■ What to do ■
Set down all of the entries precisely as they were written.

Stored data
-*-

Lemma take_NoDup {A} n (l : list A) : NoDup l -> NoDup (take n l).
Proof. intros H. rewrite <- (take_drop n l) in H. by apply NoDup_app in H as [? _]. Qed.

Lemma allocation_spec items total allocs :
  _allocate_integer_pool_by_weights items total = Ok allocs -> NoDup (map fst items) ->
  akeys allocs = map fst items /\
  (total <= 0 -> Forall (fun x => x = 0) (avals allocs)) /\
  (0 < total -> items <> [] -> exists floors, base_shares items total = Ok floors /\
     Forall2 (fun base x => x = base \/ x = base + 1) floors (avals allocs) /\
     (0 <= total - sum_Z floors <= Z.of_nat (length items) -> sum_Z (avals allocs) = total)).
Proof.
  intros H Hnd. unfold _allocate_integer_pool_by_weights in H.
  destruct (initial_allocations items []) as [Hz Hk]; [done|]. cbn [akeys fmap list_fmap app] in Hk. specialize (Hk Hnd).
  set (m0 := fold_left (fun acc item => aset item.1 0 acc) items []) in *.
  destruct (Z.leb_spec total 0) as [Hle|Hpos]; cbn [orb] in H.
  { injection H as <-. split; [done|]. split; [intros _|lia].
    rewrite avals_amounts by (by rewrite Hk). unfold amounts. rewrite Forall_map. apply Forall_forall. intros k _. apply Hz. }
  destruct items as [|i0 items0] eqn:Ei; [injection H as <-; split; [done|]; split; [lia|done]|]. rewrite <- Ei in *.
  destruct (pool_weights items) as [pos W] eqn:Ep. pose proof (pool_weights_ids items) as Hids. rewrite Ep in Hids. cbn [fst] in Hids.
  apply rbind_ok in H as ([[a1 n1] r1] & Hs & H). injection H as <-.
  destruct (shares_spec _ _ _ _ _ _ _ _ _ Hs) as (floors & Hf & Hn & Hr & Hk1 & Ha & _); [by rewrite Hids|by rewrite Hids, Hk|].
  cbn [map app] in Hr. rewrite Hids in Hr, Ha. rewrite Hk in Hk1. change (0 + sum_Z floors) with (sum_Z floors) in Hn. subst n1.
  set (lucky := map snd (py_take (total - sum_Z floors) (sort_by remainder_before r1))).
  assert (Hp : Permutation (map snd (sort_by remainder_before r1)) (map fst items)).
  { rewrite <- Hr. apply Permutation_map, sort_by_perm. }
  assert (Hlucky : NoDup lucky /\ forall k, In k lucky -> In k (map fst items)).
  { unfold lucky, py_take.
    split; [rewrite (fmap_take snd : forall n l, map snd (take n l) = take n (map snd l)); apply take_NoDup; by rewrite Hp|].
    intros k Hin. apply (Permutation_in _ Hp). apply in_map_iff in Hin as (r & <- & Hin). apply in_map.
    eapply In_take, Hin. }
  destruct Hlucky as [Hl Hlin]. destruct (add_ones_spec lucky a1 Hl) as [Hk2 Hv]; [intros k ?; rewrite Hk1; by apply Hlin|].
  assert (Hkeys : akeys (fold_left add_one lucky a1) = map fst items) by congruence.
  split; [done|]. split; [lia|]. intros _ _. exists floors.
  assert (Hav : avals (fold_left add_one lucky a1) =
    map (fun k => default 0 (aget k a1) + (if existsb (String.eqb k) lucky then 1 else 0)) (map fst items)).
  { rewrite avals_amounts, Hkeys by (by rewrite Hkeys). unfold amounts. apply map_ext. intros k. apply Hv. }
  split; [unfold base_shares; by rewrite Ep|]. rewrite Hav. split.
  - rewrite <- Ha. unfold amounts. clear. induction (map fst items) as [|k ks IH]; cbn [map]; constructor; [|done].
    destruct (existsb (String.eqb k) lucky); lia.
  - intros Hrange. rewrite sum_lucky by done. fold (amounts a1 (map fst items)). rewrite Ha.
    assert (length lucky = Z.to_nat (total - sum_Z floors)) as ->; [|lia].
    unfold lucky, py_take. rewrite length_map, length_take. assert (length (sort_by remainder_before r1) = length items) as ->.
    { apply Permutation_length in Hp. by rewrite !length_map in Hp. }
    destruct (Z.leb_spec 0 (total - sum_Z floors)); lia.
Qed.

-*-

■ Task output ■
Lemma take_NoDup {A} n (l : list A) : NoDup l -> NoDup (take n l).
Proof. intros H. rewrite <- (take_drop n l) in H. by apply NoDup_app in H as [? _]. Qed.

Lemma allocation_spec items total allocs :
  _allocate_integer_pool_by_weights items total = Ok allocs -> NoDup (map fst items) ->
  akeys allocs = map fst items /\
  (total <= 0 -> Forall (fun x => x = 0) (avals allocs)) /\
  (0 < total -> items <> [] -> exists floors, base_shares items total = Ok floors /\
     Forall2 (fun base x => x = base \/ x = base + 1) floors (avals allocs) /\
     (0 <= total - sum_Z floors <= Z.of_nat (length items) -> sum_Z (avals allocs) = total)).
Proof.
  intros H Hnd. unfold _allocate_integer_pool_by_weights in H.
  destruct (initial_allocations items []) as [Hz Hk]; [done|]. cbn [akeys fmap list_fmap app] in Hk. specialize (Hk Hnd).
  set (m0 := fold_left (fun acc item => aset item.1 0 acc) items []) in *.
  destruct (Z.leb_spec total 0) as [Hle|Hpos]; cbn [orb] in H.
  { injection H as <-. split; [done|]. split; [intros _|lia].
    rewrite avals_amounts by (by rewrite Hk). unfold amounts. rewrite Forall_map. apply Forall_forall. intros k _. apply Hz. }
  destruct items as [|i0 items0] eqn:Ei; [injection H as <-; split; [done|]; split; [lia|done]|]. rewrite <- Ei in *.
  destruct (pool_weights items) as [pos W] eqn:Ep. pose proof (pool_weights_ids items) as Hids. rewrite Ep in Hids. cbn [fst] in Hids.
  apply rbind_ok in H as ([[a1 n1] r1] & Hs & H). injection H as <-.
  destruct (shares_spec _ _ _ _ _ _ _ _ _ Hs) as (floors & Hf & Hn & Hr & Hk1 & Ha & _); [by rewrite Hids|by rewrite Hids, Hk|].
  cbn [map app] in Hr. rewrite Hids in Hr, Ha. rewrite Hk in Hk1. change (0 + sum_Z floors) with (sum_Z floors) in Hn. subst n1.
  set (lucky := map snd (py_take (total - sum_Z floors) (sort_by remainder_before r1))).
  assert (Hp : Permutation (map snd (sort_by remainder_before r1)) (map fst items)).
  { rewrite <- Hr. apply Permutation_map, sort_by_perm. }
  assert (Hlucky : NoDup lucky /\ forall k, In k lucky -> In k (map fst items)).
  { unfold lucky, py_take.
    split; [rewrite (fmap_take snd : forall n l, map snd (take n l) = take n (map snd l)); apply take_NoDup; by rewrite Hp|].
    intros k Hin. apply (Permutation_in _ Hp). apply in_map_iff in Hin as (r & <- & Hin). apply in_map.
    eapply In_take, Hin. }
  destruct Hlucky as [Hl Hlin]. destruct (add_ones_spec lucky a1 Hl) as [Hk2 Hv]; [intros k ?; rewrite Hk1; by apply Hlin|].
  assert (Hkeys : akeys (fold_left add_one lucky a1) = map fst items) by congruence.
  split; [done|]. split; [lia|]. intros _ _. exists floors.
  assert (Hav : avals (fold_left add_one lucky a1) =
    map (fun k => default 0 (aget k a1) + (if existsb (String.eqb k) lucky then 1 else 0)) (map fst items)).
  { rewrite avals_amounts, Hkeys by (by rewrite Hkeys). unfold amounts. apply map_ext. intros k. apply Hv. }
  split; [unfold base_shares; by rewrite Ep|]. rewrite Hav. split.
  - rewrite <- Ha. unfold amounts. clear. induction (map fst items) as [|k ks IH]; cbn [map]; constructor; [|done].
    destruct (existsb (String.eqb k) lucky); lia.
  - intros Hrange. rewrite sum_lucky by done. fold (amounts a1 (map fst items)). rewrite Ha.
    assert (length lucky = Z.to_nat (total - sum_Z floors)) as ->; [|lia].
    unfold lucky, py_take. rewrite length_map, length_take. assert (length (sort_by remainder_before r1) = length items) as ->.
    { apply Permutation_length in Hp. by rewrite !length_map in Hp. }
    destruct (Z.leb_spec 0 (total - sum_Z floors)); lia.
Qed.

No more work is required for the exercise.